Are you at risk from a major customer going bust?

Are you concerned about the possibility of a large corporate customer one day going under and owing you considerable sums of money? Credit insurance is available to help mitigate against this risk. Find out how below.

Credit insurance is designed to protect your business when you trade on credit terms with other businesses. A credit insurance policy will cover you and your business against losses arising from non-payment by a customer. In doing so, it insures what may be your largest asset - your debtors - and will therefore protect the lifeblood of your business - your cash flow.

Whether you need credit insurance depends on how confident you are about the financial strength of your customers.

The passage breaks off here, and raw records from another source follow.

(** ** Start-up *)

(** [QuestBot()] on a database file holding [db]: [__init__] sets the
    attributes, [init_database] connects and creates the missing tables. *)
Definition boot (db : Database) (guilds : gmap Z Guild) : World :=
  {| bot := {| db_connection := Some db;
               quest_ping_role_id := None;
               quest_channel_id := None;
               role_xp_assignments := ∅ |};
     client := guilds;
     loop_tasks := [] |}.

Section StartUp.
Context `{Discord}.

(** [on_ready], over [bot.guilds] in the order of the client's cache;
    [sync] is [await bot.tree.sync()].  [bot 4.py] also creates the level
    roles of each guild. *)
Definition on_ready (rev : revision) (bot_guilds : list Z)
  (sync : gmap Z Guild -> result unit * gmap Z Guild) : M unit :=
  do* for_each bot_guilds (fun guild_id =>
        do* load_settings guild_id in
        match rev with
        | MainPy => ret tt
        | Bot4Py => create_level_roles guild_id
        end) in
  (* Sync slash commands *)
  try_except (await sync) (fun _ => ret tt).

End StartUp.

(** ** More statements about the store *)

(** A row as the code writes it: xp not negative, level that of the xp. *)
Definition row_in_range (r : user_row) : Prop :=
  0 <= u_xp r /\ 1 <= u_level r <= 10.

(** The [quests] table. *)
Definition quest_table (w : World) : gmap Z quest_row :=
  match db_connection (bot w) with
  | Some db => quests db
  | None => ∅
  end.

(** No member is listed twice among the completed users of a quest. *)
Definition quests_ok (w : World) : Prop :=
  map_Forall (fun _ q => NoDup (q_completed_users q)) (quest_table w).

(** ** More worlds for the examples *)

(** Member 1 holds a record in guild 10, where quest 100 is announced. *)
Definition quest_world : World :=
  (add_quest_record 100 10 5 "quest" "text" (world_with_record 1 10 120 2)).2.

Definition quest_signal : Reaction :=
  mk_Reaction WHITE_HEAVY_CHECK_MARK 100 10 5.

(** Guild 10 with its ten level roles. *)
Definition level_roles : list Role :=
  map (fun n => mk_Role (100 + n) (level_role_name n)) range_1_11.

Definition level_roles_world : World :=
  init_world {[ 10 := mk_Guild level_roles [] ∅ ]}.

(** A database with the settings of guilds 1 and 2 stored. *)
Definition settings_database : Database :=
  {| users := ∅; quests := ∅;
     settings := {[ 1 := mk_settings_row (Some 9) (Some 91) {[ pretty 9 := 30 ]};
                    2 := mk_settings_row (Some 7) None {[ pretty 7 := 5 ]} ]} |}.

(** Three records of guild 10 and one of guild 20. *)
Definition board_world : World :=
  set_ledger {[ 1 := mk_user_row 10 120 2; 2 := mk_user_row 10 700 3;
                3 := mk_user_row 20 9000 8; 4 := mk_user_row 10 0 1 ]}
    (init_world ∅).

(** Four handlers for member 1 in guild 10, who stands at 120 XP and has
    not completed quest 100: an addition of 30, a removal of 200, the
    completion of the quest, and a role update that gains nothing.  The
    removal runs first, then the addition and the task it created, then the
    completion; the additions resume last. *)
Definition busy_handlers : list handler :=
  [ AddXp (mk_Context 10 5) 1 30;
    RemoveXp (mk_Context 10 5) 1 200;
    OnReactionAdd quest_signal (mk_User 1 false);
    OnMemberUpdate (mk_Member 1 10 []) (mk_Member 1 10 []) ].

Definition busy_schedule : list turn :=
  [Resume 1; Resume 0; Spawn; Resume 4; Resume 2; Resume 3; Resume 0; Resume 1;
   Resume 2; Spawn; Resume 4].

(** Guild 10 gives 30 XP for role 7 and takes 100 for role 8; member 1
    stands at 50 XP. *)
Definition grant_world : World :=
  {| bot := set_role_xp_assignments
              {[ 10 := {[ pretty 7 := 30; pretty 8 := -100 ]} ]}
              (bot (world_with_record 1 10 50 1));
     client := {[ 10 := mk_Guild [] [mk_Channel 5 true] ∅ ]};
     loop_tasks := [] |}.

(** Member 1 of guild 10 holds the role "Level 5"; nothing is stored. *)
Definition level_five_world : World :=
  init_world {[ 10 := mk_Guild [] [] {[ 1 := [mk_Role 25 "Level 5"] ]} ]}.

(** * Properties *)

(** ** The level table *)

Lemma calculate_level_cascade xp : calculate_level xp = Ok (level_cascade xp).
Proof.
  unfold calculate_level, level_cascade.
  change range_10_0 with [10; 9; 8; 7; 6; 5; 4; 3; 2; 1].
  cbn [calculate_level_loop].
  repeat match goal with
  | |- context [LEVEL_THRESHOLDS !! ?k] =>
      let v := eval vm_compute in (LEVEL_THRESHOLDS !! k) in
      change (LEVEL_THRESHOLDS !! k) with v; cbv iota
  end.
  repeat (destruct (_ >=? _); [reflexivity|]).
  reflexivity.
Qed.

Ltac level_cases :=
  unfold level_cascade; rewrite ?Z.geb_leb;
  repeat (match goal with
          | |- context [if ?a <=? ?b then _ else _] => destruct (Z.leb_spec a b)
          end; cbv iota).

Lemma level_cascade_range xp : 1 <= level_cascade xp <= 10.
Proof. level_cases; lia. Qed.

Lemma level_cascade_mono x y : x <= y -> level_cascade x <= level_cascade y.
Proof. intros Hxy. level_cases; lia. Qed.

Lemma threshold_cases n t :
  LEVEL_THRESHOLDS !! n = Some t ->
  (n, t) ∈ [ (1, 0); (2, 100); (3, 500); (4, 1200); (5, 2200);
             (6, 3500); (7, 5100); (8, 7000); (9, 9200); (10, 11700) ].
Proof. intros Hn. by apply elem_of_list_to_map_2 in Hn. Qed.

Questions to ask yourselves include:

  • Are you confident that your key customers are not at risk of going under?

  • Are you confident that a key customer that is creditworthy today will still be that way tomorrow?

  • Are you in a position to regularly track the financial strength of your customers?

  • Are you sure you are not winning new customers that competitors have dropped due to a poor credit rating?

  • Are you able to spot a credit control problem before it hits you and take appropriate action?

  • Could your business survive if your largest customer were to go bust tomorrow morning?

  • What if another customer was to collapse a month later? Could you survive that too

If the answer to any of these questions is "no", then credit insurance should be considered. Credit insurance protection typically provides cover against non-payment of debt arising from insolvency or default. There is usually an excess of either 10% of a debt or some other specified amount and a minimum excess of perhaps £1,000. Credit vetting is almost invariably included as part and parcel of the policy and some credit insurers also provide a debt collection service.